An associative-array (or map) is a sequential abstract data type in which entries are key-value pairs (instead of being just values) where following rules have to be obeyed:
- any entry value is accessible by its entry key
- a single value can exist at multiple keys
- a single key can only hold a single value
How values are added by key to associative array (map):
What are the operations an associative array requires?
Although, as an abstract data type, associative array comes with no implementation, it requires from data structures that implement it to provide support
for a minimal set of operations:
| Operation |
Arguments |
Returns |
Description |
| clear |
|
void |
Clears associative array of all values. |
| containsKey |
KEY |
bool |
Checks if key exists in associative array. |
| containsValue |
VALUE, COMPARATOR |
bool |
Checks if value exists in associative array. This potentially requires iterating the whole map and applying comparator to see if value matches. AVOID unless map is small! |
| get |
KEY |
VALUE |
Gets value by key. |
| set |
KEY, VALUE |
void |
Sets value by key. |
| removeKey |
KEY |
void |
Removes element by key. |
| removeValue |
VALUE, COMPARATOR |
void |
Removes all elements that match value. This potentially requires iterating the whole list, applying comparator to see if value matches and, every time it matches, deleting entry from map. AVOID unless map is very small! |
| isEmpty |
|
void |
Checks if associative array is empty |
| size |
|
ULONG |
Gets number of entries in associative array |
Where:
- VALUE: value of an associative array entry
- KEY: key at which value is found in associative array
- COMPARATOR: function with signature compare(source, destination): BOOLEAN able to compare values in associative array
What are the data structures that implement associative array?
Most common implementations of associative array are:
- Hash Table
- Strengths:
- By far the fastest in insertion/lookup/deletion of entries: because hash table only needs to compute a hash of entry key and look up in bucket (List at position @ List) that corresponds to hash to add/delete/retrieve that entry. Because bucket ideally contains one entry only, this operation is considered to occur in constant O(1) time.
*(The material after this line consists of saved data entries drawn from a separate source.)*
(** Field by field:
    - [totalQuestions]: [totalQuestions];
    - [correctMarks]: [correctMarks]; [None] is [null];
    - [wrongMarks]: [wrongMarks]; [None] is [null];
    - [answerKey]: [answerKey];
    - [timerRunning]: an interval is registered under [timerInterval];
    - [isGraded]: [isGraded];
    - [questionCountInput]: value of the question-count field;
    - [correctMarksInput]: value of the correct-marks field;
    - [wrongMarksInput]: value of the wrong-marks field;
    - [manualKeyInput]: value of the manual-key field;
    - [configError]: message shown in the configuration area;
    - [checkError]: message shown in the check area;
    - [statusMessage]: status line, when shown;
    - [sheet]: the rows of the sheet, question 1 first;
    - [confirmModalHidden]: the confirmation dialog is hidden;
    - [results]: the results panel, when shown;
    - [checkBtnOnclick]: the [onclick] property of the check button. *)

(** Assignments to one field. *)
Definition set_totalQuestions (v : nat) (s : State) : State :=
  mkState v (correctMarks s) (wrongMarks s) (answerKey s) (timerRunning s) (isGraded
    s) (questionCountInput s) (correctMarksInput s) (wrongMarksInput s) (manualKeyInput
    s) (configError s) (checkError s) (statusMessage s) (sheet s) (confirmModalHidden s)
    (results s) (checkBtnOnclick s).
Definition set_correctMarks (v : option Js.num) (s : State) : State :=
  mkState (totalQuestions s) v (wrongMarks s) (answerKey s) (timerRunning s) (isGraded
    s) (questionCountInput s) (correctMarksInput s) (wrongMarksInput s) (manualKeyInput
    s) (configError s) (checkError s) (statusMessage s) (sheet s) (confirmModalHidden s)
    (results s) (checkBtnOnclick s).
Definition set_wrongMarks (v : option Js.num) (s : State) : State :=
  mkState (totalQuestions s) (correctMarks s) v (answerKey s) (timerRunning s)
    (isGraded s) (questionCountInput s) (correctMarksInput s) (wrongMarksInput s)
    (manualKeyInput s) (configError s) (checkError s) (statusMessage s) (sheet s)
    (confirmModalHidden s) (results s) (checkBtnOnclick s).
Definition set_answerKey (v : gmap Z string) (s : State) : State :=
  mkState (totalQuestions s) (correctMarks s) (wrongMarks s) v (timerRunning s)
    (isGraded s) (questionCountInput s) (correctMarksInput s) (wrongMarksInput s)
    (manualKeyInput s) (configError s) (checkError s) (statusMessage s) (sheet s)
    (confirmModalHidden s) (results s) (checkBtnOnclick s).
Definition set_timerRunning (v : bool) (s : State) : State :=
  mkState (totalQuestions s) (correctMarks s) (wrongMarks s) (answerKey s) v (isGraded
    s) (questionCountInput s) (correctMarksInput s) (wrongMarksInput s) (manualKeyInput
    s) (configError s) (checkError s) (statusMessage s) (sheet s) (confirmModalHidden s)
    (results s) (checkBtnOnclick s).
Definition set_isGraded (v : bool) (s : State) : State :=
  mkState (totalQuestions s) (correctMarks s) (wrongMarks s) (answerKey s)
    (timerRunning s) v (questionCountInput s) (correctMarksInput s) (wrongMarksInput s)
    (manualKeyInput s) (configError s) (checkError s) (statusMessage s) (sheet s)
    (confirmModalHidden s) (results s) (checkBtnOnclick s).
Definition set_questionCountInput (v : string) (s : State) : State :=
  mkState (totalQuestions s) (correctMarks s) (wrongMarks s) (answerKey s)
    (timerRunning s) (isGraded s) v (correctMarksInput s) (wrongMarksInput s)
    (manualKeyInput s) (configError s) (checkError s) (statusMessage s) (sheet s)
    (confirmModalHidden s) (results s) (checkBtnOnclick s).
Definition set_correctMarksInput (v : string) (s : State) : State :=
  mkState (totalQuestions s) (correctMarks s) (wrongMarks s) (answerKey s)
    (timerRunning s) (isGraded s) (questionCountInput s) v (wrongMarksInput s)
    (manualKeyInput s) (configError s) (checkError s) (statusMessage s) (sheet s)
    (confirmModalHidden s) (results s) (checkBtnOnclick s).
Definition set_wrongMarksInput (v : string) (s : State) : State :=
  mkState (totalQuestions s) (correctMarks s) (wrongMarks s) (answerKey s)
    (timerRunning s) (isGraded s) (questionCountInput s) (correctMarksInput s) v
    (manualKeyInput s) (configError s) (checkError s) (statusMessage s) (sheet s)
    (confirmModalHidden s) (results s) (checkBtnOnclick s).
Definition set_manualKeyInput (v : string) (s : State) : State :=
  mkState (totalQuestions s) (correctMarks s) (wrongMarks s) (answerKey s)
    (timerRunning s) (isGraded s) (questionCountInput s) (correctMarksInput s)
    (wrongMarksInput s) v (configError s) (checkError s) (statusMessage s) (sheet s)
    (confirmModalHidden s) (results s) (checkBtnOnclick s).
Definition set_configError (v : option Message) (s : State) : State :=
  mkState (totalQuestions s) (correctMarks s) (wrongMarks s) (answerKey s)
    (timerRunning s) (isGraded s) (questionCountInput s) (correctMarksInput s)
    (wrongMarksInput s) (manualKeyInput s) v (checkError s) (statusMessage s) (sheet s)
    (confirmModalHidden s) (results s) (checkBtnOnclick s).
Definition set_checkError (v : option Message) (s : State) : State :=
  mkState (totalQuestions s) (correctMarks s) (wrongMarks s) (answerKey s)
    (timerRunning s) (isGraded s) (questionCountInput s) (correctMarksInput s)
    (wrongMarksInput s) (manualKeyInput s) (configError s) v (statusMessage s) (sheet s)
    (confirmModalHidden s) (results s) (checkBtnOnclick s).
Definition set_statusMessage (v : option Status) (s : State) : State :=
  mkState (totalQuestions s) (correctMarks s) (wrongMarks s) (answerKey s)
    (timerRunning s) (isGraded s) (questionCountInput s) (correctMarksInput s)
    (wrongMarksInput s) (manualKeyInput s) (configError s) (checkError s) v (sheet s)
    (confirmModalHidden s) (results s) (checkBtnOnclick s).
Definition set_sheet (v : list Row) (s : State) : State :=
  mkState (totalQuestions s) (correctMarks s) (wrongMarks s) (answerKey s)
    (timerRunning s) (isGraded s) (questionCountInput s) (correctMarksInput s)
    (wrongMarksInput s) (manualKeyInput s) (configError s) (checkError s) (statusMessage
    s) v (confirmModalHidden s) (results s) (checkBtnOnclick s).
Definition set_confirmModalHidden (v : bool) (s : State) : State :=
  mkState (totalQuestions s) (correctMarks s) (wrongMarks s) (answerKey s)
    (timerRunning s) (isGraded s) (questionCountInput s) (correctMarksInput s)
    (wrongMarksInput s) (manualKeyInput s) (configError s) (checkError s) (statusMessage
    s) (sheet s) v (results s) (checkBtnOnclick s).
Definition set_results (v : option Results) (s : State) : State :=
  mkState (totalQuestions s) (correctMarks s) (wrongMarks s) (answerKey s)
    (timerRunning s) (isGraded s) (questionCountInput s) (correctMarksInput s)
    (wrongMarksInput s) (manualKeyInput s) (configError s) (checkError s) (statusMessage
    s) (sheet s) (confirmModalHidden s) v (checkBtnOnclick s).
Definition set_checkBtnOnclick (v : Onclick) (s : State) : State :=
  mkState (totalQuestions s) (correctMarks s) (wrongMarks s) (answerKey s)
    (timerRunning s) (isGraded s) (questionCountInput s) (correctMarksInput s)
    (wrongMarksInput s) (manualKeyInput s) (configError s) (checkError s) (statusMessage
    s) (sheet s) (confirmModalHidden s) (results s) v.

(** ** Helpers of the script *)

(** A handler either runs to its end or is stopped by an exception nobody
    catches; either way the assignments made so far stay. *)
Inductive outcome : Type :=
| Done (s : State)
| Threw (s : State).

Definition stateOf (o : outcome) : State :=
  match o with
  | Done s => s
  | Threw s => s
  end.

(** The two elements [showError] and [hideError] are called with. *)
Inductive ErrorArea : Type := ConfigArea | CheckArea.

Definition showError (element : ErrorArea) (message : Message) (s : State) : State :=
  match element with
  | ConfigArea => set_configError (Some message) s
  | CheckArea => set_checkError (Some message) s
  end.

Definition hideError (element : ErrorArea) (s : State) : State :=
  match element with
  | ConfigArea => set_configError None s
  | CheckArea => set_checkError None s
  end.

Definition showStatusMessage (message : Status) (s : State) : State :=
  set_statusMessage (Some message) s.

Definition hideStatusMessage (s : State) : State := set_statusMessage None s.

(** The clock itself is not part of the state: [startTimer] registers the
    interval and [stopTimer] clears it. *)
Definition startTimer (s : State) : State := set_timerRunning true s.
Definition stopTimer (s : State) : State := set_timerRunning false s.

(** The row is the same for every question number, which only goes into
    the ids and names of its elements. *)
Definition createQuestionRow (i : nat) : Row := mkRow None false true None [].

(** [row.querySelector('.ring-2')] finds the first ringed label of the
    row in document order, and the ring is taken off that one. *)
Definition removeFirstRing (rs : list Letter) : list Letter :=
  match filter (fun o => o ∈ rs) letters with
  | o :: _ => filter (fun o' => o' ≠ o) rs
  | [] => rs
  end.

Definition resetRow (row : Row) : Row :=
  mkRow None false (clearHidden row) None (removeFirstRing (ringed row)).

Definition resetOMRState (s : State) : State :=
  set_sheet (resetRow <$> sheet s)
    (set_checkBtnOnclick OnclickCheck
      (set_isGraded false
        (hideStatusMessage
          (hideError CheckArea
            (set_results None
              (set_manualKeyInput EmptyString
                (set_answerKey ∅ s))))))).

Definition resetEverything (s : State) : State :=
  set_timerRunning false
    (resetOMRState
      (set_wrongMarks None
        (set_correctMarks None
          (set_totalQuestions 0%nat
            (set_sheet []
              (set_wrongMarksInput EmptyString
                (set_correctMarksInput EmptyString
                  (set_questionCountInput EmptyString s)))))))).

Definition nonEmpty (s : string) : bool :=
  match s with
  | EmptyString => false
  | String _ _ => true
  end.

(** [input.value ? parseFloat(input.value) : null] *)
Definition readMarks (v : string) : option Js.num :=
  if nonEmpty v then Some (Js.parseFloat v) else None.

(** [if (wrongMarks !== null && wrongMarks > 0) wrongMarks = -wrongMarks] *)
Definition normalizeWrongMarks (w : option Js.num) : option Js.num :=
  match w with
  | Some x => if Js.isPositive x then Some (Js.neg x) else Some x
  | None => None
  end.

Definition generateOMRSheet (s : State) : State :=
  match Js.parseInt (questionCountInput s) with
  | None => showError ConfigArea MsgQuestionCount s
  | Some count =>
      if (count <? 1) || (200 <? count) then showError ConfigArea MsgQuestionCount s
      else
        let n := Z.to_nat count in
        startTimer
          (resetOMRState
            (set_sheet (createQuestionRow <$> seq 1 n)
              (set_wrongMarks (normalizeWrongMarks (readMarks (wrongMarksInput s)))
                (set_correctMarks (readMarks (correctMarksInput s))
                  (set_totalQuestions n
                    (hideError ConfigArea s))))))
  end.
- By far the smallest in memory consumption: only a List of List.
- Weaknesses:
- Unpredictable iteration, which makes it hard to test.
- It depends on:
- a fast hash function that guarantees even distribution throughout buckets, so that the List inside ideally contains only one entry.
- a reliable comparator function that guarantees there won't be duplicates with same value of key in the map (which would violate above-mentioned map principles)
- Linked Hash Table
- Strengths:
- Almost as fast, just a bit slower (5-10%) than Hash Table on insertion/lookup/deletion of entries: because it needs to maintain the doubly linked list that preserves insertion order as well.
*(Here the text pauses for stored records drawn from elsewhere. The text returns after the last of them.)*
(** * podcast_summarizer: the pipeline orchestrator and the speaker-segment
      consolidation, embedded from [Backend/diarization.py],
      [Backend/summarization.py] and [Backend/app.py], with the cutting code
      of [Backend/audio_processing.py], the downloader of
      [Backend/youtube_downloader.py] and the endpoints that call them.

    Layout.  The modules [Diarization], [Py], [Summarization], [App],
    [AudioProcessing], [YouTube] and [Endpoints] hold the embedding, function by function, with the source lines they follow.
    The modules [...Notions] hold the predicates and sample inputs used to
    state properties, and the modules [...Facts] the properties themselves.

    Conventions of the embedding.
    - Every time stamp the consolidation code handles has been passed through
      [round(_, 2)]; such a value is represented by the integer number of
      hundredths of a second it denotes ([Z]), and arithmetic on it is exact.
      Unrounded quantities (the collaborator's raw turn boundaries, the random
      jitter) are rationals ([Q]).
    - A Python [dict] of segment fields is a record; the result dictionary of
      the orchestrator is an association list in insertion order; a Python
      exception is an explicit result constructor.
    - Collaborators outside the repository (the models, the regular
      expression library, the file system) are parameters whose outcome
      (value, exception, timeout) is data, so that a property proved for
      every parameter holds whatever they do. *)

From Stdlib Require Import ZArith QArith Qminmax List String Ascii Bool Lia Lqa.
From Stdlib Require Import Sorting.Sorted Sorting.Permutation.
From Stdlib Require Import DecimalString DecimalNat FinFun.
Import ListNotations.
Open Scope Z_scope.

(** ** Backend/diarization.py *)
Module Diarization.

(** [round(x)] of Python on an exact value: nearest integer, ties to even. *)
Definition round_half_even (q : Q) : Z :=
  let n := Qnum q in
  let d := Zpos (Qden q) in
  let f := n / d in
  let r := n mod d in
  if 2 * r <? d then f
  else if d <? 2 * r then f + 1
  else if Z.even f then f else f + 1.

(** [round(x, 2)], in hundredths. *)
Definition round2 (q : Q) : Z := round_half_even (q * 100).

(** One track of the collaborator's annotation: [turn.start], [turn.end]
    (seconds) and the number [k] of its label [SPEAKER_k]. *)
Record Turn := mkTurn {
  turn_start : Q;
  turn_end : Q;
  label : nat
}.

(** A segment dictionary: keys ["start"], ["end"], ["speaker"], ["duration"]
    and, once scored, ["confidence"] (all numbers in hundredths). *)
Record Segment := mkSegment {
  start : Z;
  end_ : Z;
  speaker : string;
  duration : Z;
  confidence : option Z
}.

Definition str_of_nat (n : nat) : string :=
  NilEmpty.string_of_uint (Nat.to_uint n).

(** [f"Speaker {n}"] *)
Definition speaker_name (n : nat) : string :=
  ("Speaker " ++ str_of_nat n)%string.

(** The dictionary built for one track (lines 260-265). *)
Definition raw_segment (t : Turn) : Segment :=
  {| start := round2 (turn_start t);
     end_ := round2 (turn_end t);
     speaker := speaker_name (label t + 1);
     duration := round2 (turn_end t - turn_start t);
     confidence := None |}.

(** [sorted(_, key=lambda s: s["start"])]: a stable sort; an element is placed
    before the elements of equal key that followed it in the input. *)
Fixpoint insert_by_start (s : Segment) (l : list Segment) : list Segment :=
  match l with
  | [] => [s]
  | x :: r =>
      if start s <=? start x then s :: x :: r
      else x :: insert_by_start s r
  end.

Fixpoint sort_by_start (l : list Segment) : list Segment :=
  match l with
  | [] => []
  | s :: r => insert_by_start s (sort_by_start r)
  end.

(** [self.collar = 0.15] *)
Definition collar : Z := 15.

(** The test of lines 280-281. *)
Definition mergeable (current next : Segment) : bool :=
  String.eqb (speaker next) (speaker current)
  && (start next - end_ current <=? collar).

(** Lines 283-284: extend [current] to the end of [next]. *)
Definition extend (current next : Segment) : Segment :=
  {| start := start current;
     end_ := end_ next;
     speaker := speaker current;
     duration := end_ next - start current;
     confidence := confidence current |}.

(** The sweep of lines 278-291, with [current] the segment being grown. *)
Fixpoint merge_from (current : Segment) (rest : list Segment) : list Segment :=
  match rest with
  | [] => [current]
  | next :: rest' =>
      if mergeable current next
      then merge_from (extend current next) rest'
      else current :: merge_from next rest'
  end.

(** Lines 272-291. *)
Definition merge_segments (sorted_segments : list Segment) : list Segment :=
  match sorted_segments with
  | [] => []
  | first :: rest => merge_from first rest
  end.

(** The merge pass: sort by start, then sweep (lines 268-291). *)
Definition merge_pass (raw_segments : list Segment) : list Segment :=
  merge_segments (sort_by_start raw_segments).

(** Line 296: [min(0.9, max(0.6, segment["duration"] / 10))]. *)
Definition base_confidence (d : Z) : Q :=
  Qmin (9 # 10) (Qmax (6 # 10) ((inject_Z d / 100) / 10)).

(** Line 298, for a drawn jitter value. *)
Definition confidence_of (d : Z) (jitter : Q) : Z :=
  round2 (base_confidence d + jitter).

(** Lines 294-298; [jitter i] is the value drawn for the [i]-th segment. *)
Fixpoint score_from (i : nat) (jitter : nat -> Q) (l : list Segment)
  : list Segment :=
  match l with
  | [] => []
  | s :: r =>
      {| start := start s; end_ := end_ s; speaker := speaker s;
         duration := duration s;
         confidence := Some (confidence_of (duration s) (jitter i)) |}
      :: score_from (S i) jitter r
  end.

Definition _process_diarization_results (jitter : nat -> Q)
    (diarization : list Turn) : list Segment :=
  score_from 0 jitter (merge_pass (map raw_segment diarization)).

(** *** [_enforce_two_speakers] (lines 302-365) *)

(** [list(set(s["speaker"] for s in segments))], up to the order of a set. *)
Definition unique_speakers (segments : list Segment) : list string :=
  nodup string_dec (map speaker segments).

(** Lines 324-327: the dictionary of counts, in insertion order. *)
Fixpoint bump (sp : string) (counts : list (string * nat))
  : list (string * nat) :=
  match counts with
  | [] => [(sp, 1%nat)]
  | (k, n) :: r =>
      if String.eqb k sp then (k, S n) :: r else (k, n) :: bump sp r
  end.

Definition speaker_counts (segments : list Segment) : list (string * nat) :=
  fold_left (fun counts s => bump (speaker s) counts) segments [].

(** [sorted(_, key=lambda x: x[1], reverse=True)]: stable, descending. *)
Fixpoint insert_by_count (x : string * nat) (l : list (string * nat))
  : list (string * nat) :=
  match l with
  | [] => [x]
  | y :: r =>
      if (snd y <=? snd x)%nat then x :: y :: r
      else y :: insert_by_count x r
  end.

Fixpoint sort_by_count (l : list (string * nat)) : list (string * nat) :=
  match l with
  | [] => []
  | x :: r => insert_by_count x (sort_by_count r)
  end.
- Predictable iteration, which makes testing easy
- Weaknesses:
- Greater memory consumption (33%) than Hash Table, because it needs to store the doubly linked list that maintains insertion order.
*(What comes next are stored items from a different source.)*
(** A segment of a normalized path: not empty, not [.], not [..], and
    without separator. *)
Definition cleanSegment (s : string) : bool :=
  negb (String.eqb s "") && negb (String.eqb s ".") &&
  negb (String.eqb s "..") && noSlash s.

(** The absolute path with the given segments. *)
Definition absolutePath (segs : list string) : string :=
  "/" ++ JS.join "/" segs.

(** The filter values of a query, in the order they are appended. *)
Definition filters (q : LogRoute.Query) : list (option string) :=
  [LogRoute.qSince q; LogRoute.qUntil q; LogRoute.qAuthor q;
   LogRoute.qGrep q; LogRoute.qFile q].

(** A filter that is present and that [sanitizeGitParameter] rejects. *)
Definition rejectedFilter (value : option string) : bool :=
  truthy value &&
  match sanitizeGitParameter (LogRoute.orElse value "") with
  | Ok _ => false
  | Err _ => true
  end.

Definition queryWithAuthor (value : string) : LogRoute.Query :=
  {| LogRoute.qPath := Some "/tmp/repo";
     LogRoute.qFormat := None;
     LogRoute.qMaxCount := None;
     LogRoute.qSince := Some "2 weeks ago";
     LogRoute.qUntil := None;
     LogRoute.qAuthor := Some value;
     LogRoute.qGrep := None;
     LogRoute.qFile := None;
     LogRoute.qStat := None;
     LogRoute.qNumstat := None |}.

(** *** The structured answer of [GET]

    For the format [pretty] without statistics the handler turns the
    output into one summary per non-blank line. A field that the line
    does not have is [undefined], here [None]. *)
Record CommitSummary : Type := {
  summarySha : option string;
  summaryMessage : option string;
  summaryAuthor : option string;
  summaryAuthorEmail : option string;
  summaryDate : jsnum;
  summaryParents : list string
}.

Definition isQuote (c : ascii) : bool := Ascii.eqb c (ascii_of_N 34).
Definition isSpace (c : ascii) : bool := Ascii.eqb c " ".

(** [field?.replace(...)] with the pattern of one double quote. *)
Definition unquote (field : option string) : option string :=
  option_map (removeClass isQuote) field.

Definition summaryOfLine (line : string) : CommitSummary :=
  let parts := JS.split "|" line in
  let sha := nth_error parts 0 in
  let message := nth_error parts 1 in
  let author := nth_error parts 2 in
  let authorEmail := nth_error parts 3 in
  let timestamp := nth_error parts 4 in
  let parents := nth_error parts 5 in
  {| summarySha := unquote sha;
     summaryMessage := unquote message;
     summaryAuthor := unquote author;
     summaryAuthorEmail := unquote authorEmail;
     summaryDate := JS.mul (JS.parseInt_opt (unquote timestamp)) (Num 1000);
     summaryParents :=
       match unquote parents with
       | Some ps =>
           filter (fun p => (0 <? String.length p)%nat) (JS.split " " ps)
       | None => []
       end |}.

(** [stdout.split('\n').filter(line => line.trim().length > 0).map(...)]. *)
Definition structuredCommits (stdout : string) : list CommitSummary :=
  map summaryOfLine
      (filter (fun line => (0 <? String.length (JS.trim line))%nat)
              (JS.split newline stdout)).

(** The [commits] of the answer: present for [pretty] without [stat] and
    [numstat], absent when only the raw output is returned. *)
Definition parsedData (q : LogRoute.Query) (stdout : string)
  : option (list CommitSummary) :=
  if String.eqb (LogRoute.orElse (LogRoute.qFormat q) "pretty") "pretty"
     && negb (LogRoute.isTrue (LogRoute.qStat q))
     && negb (LogRoute.isTrue (LogRoute.qNumstat q))
  then Some (structuredCommits stdout)
  else None.

(** A text field without double quote. *)
Definition quoteFree (field : option string) : Prop :=
  match field with
  | Some s => anyChar isQuote s = false
  | None => True
  end.

Definition isDot (c : ascii) : bool := Ascii.eqb c ".".

(** A class character directly followed by a closing bracket. *)
Fixpoint hasBracketPair (cls : ascii -> bool) (s : string) : bool :=
  match s with
  | EmptyString => false
  | String c r =>
      match r with
      | String d _ => (cls c && Ascii.eqb d "]") || hasBracketPair cls r
      | EmptyString => false
      end
  end.

(** What every commit of a parse satisfies. *)
Definition commitShape (c : CommitData) : Prop :=
  padded (message c) = false /\
  padded (author c) = false /\
  padded (authorEmail c) = false /\
  tags c = [].

(** The query with the decimal text of [n] as [max-count]. *)
Definition queryLimitedTo (q : LogRoute.Query) (n : Z) : LogRoute.Query :=
  withMaxCount q (Some (JS.string_of_Z n)).

(** A segment that [normalizeString] keeps when it meets it. *)
Definition keptSegment (s : string) : bool :=
  negb (String.eqb s "" || String.eqb s ".").


(* ------------------------------------------------------------------ *)
(** ** Facts on strings *)

Lemma prefix_refl (s : string) : String.prefix s s = true.
Proof.
  induction s as [|c s IH]; simpl; [reflexivity|].
  destruct (ascii_dec c c); [exact IH | congruence].
Qed.

Lemma prefix_app (a b : string) : String.prefix a (a ++ b) = true.
Proof.
  induction a as [|c a IH]; simpl.
  - destruct b; reflexivity.
  - destruct (ascii_dec c c); [exact IH | congruence].
Qed.

Lemma prefix_trans (a b c : string) :
  String.prefix a b = true -> String.prefix b c = true -> String.prefix a c = true.
Proof.
  revert b c; induction a as [|x a IH]; intros b c Hab Hbc.
  - destruct c; reflexivity.
  - destruct b as [|y b]; simpl in Hab; [discriminate|].
    destruct (ascii_dec x y) as [->|]; [|discriminate].
    destruct c as [|z c]; simpl in Hbc; [discriminate|].
    destruct (ascii_dec y z) as [->|]; [|discriminate].
    simpl. destruct (ascii_dec z z); [|congruence].
    eapply IH; eassumption.
Qed.

Lemma prefix_length (a b : string) :
  String.prefix a b = true -> (String.length a <= String.length b)%nat.
Proof.
  revert b; induction a as [|x a IH]; intros b H; simpl; [lia|].
  destruct b as [|y b]; simpl in H; [discriminate|].
  destruct (ascii_dec x y); [|discriminate].
  apply IH in H. simpl. lia.
Qed.

Lemma append_length (a b : string) :
  String.length (a ++ b) = (String.length a + String.length b)%nat.
Proof. induction a; simpl; congruence. Qed.

Lemma trimStart_length (s : string) :
  (String.length (JS.trimStart s) <= String.length s)%nat.
Proof.
  induction s as [|c s IH]; simpl; [lia|].
  destruct (JS.is_ws c); simpl; lia.
Qed.

Lemma trimEnd_length (s : string) :
  (String.length (JS.trimEnd s) <= String.length s)%nat.
Proof.
  induction s as [|c s IH]; simpl; [lia|].
  destruct (JS.is_ws c && JS.is_empty (JS.trimEnd s)); simpl; lia.
Qed.

Lemma trim_length (s : string) :
  (String.length (JS.trim s) <= String.length s)%nat.
Proof.
  unfold JS.trim.
  pose proof (trimEnd_length (JS.trimStart s)).
  pose proof (trimStart_length s). lia.
Qed.

Lemma trimStart_fixed (s : string) :
  firstWs s = false -> JS.trimStart s = s.
Proof. destruct s as [|c s]; simpl; [reflexivity|]. intros ->. reflexivity. Qed.

Lemma trimStart_moved (s : string) :
  firstWs s = true -> (String.length (JS.trimStart s) < String.length s)%nat.
Proof.
  destruct s as [|c s]; simpl; [discriminate|]. intros ->.
  pose proof (trimStart_length s). lia.
Qed.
- Same dependency on a good hash/comparator function.
- Red Black Tree
- Strengths:
- Stays ordered by key.
- Predictable iteration, which makes testing easy
- Weaknesses:
- Much slower (6-7 times) than Hash Table in insertion/deletion of entries: because the red black tree always has to rebalance itself, which is a VERY costly operation that may involve the whole data set.
- Greater memory consumption (33%) than Hash Table, because the struct that wraps each value requires more information.
- Depends on a reliable key comparator function.
This time complexity table using Big O Notation
shows advantages and disadvantages of each data structure chosen for each associative array operation:
| Operation |
Hash Table |
Linked Hash Table |
Red Black Tree |
| clear |
O(N) |
O(N) |
O(N) |
| containsKey |
O(1) |
O(1) |
O(log(N)) |
| containsValue |
O(N) |
O(N) |
O(N) |
| get |
O(1) |
O(1) |
O(log(N)) |
| set |
O(1) |
O(1) |
O(log(N)) |
| removeKey |
O(1) |
O(1) |
O(log(N)) |
| removeValue |
O(N) |
O(N) |
O(N) |
| isEmpty |
O(1) |
O(1) |
O(1) |
| size |
O(1) |
O(1) |
O(1) |
Conclusion: Hash Table, with its speed/memory efficiency advantages, should be solution of choice unless one specifically desires structure to be predictably iterated or self-ordered!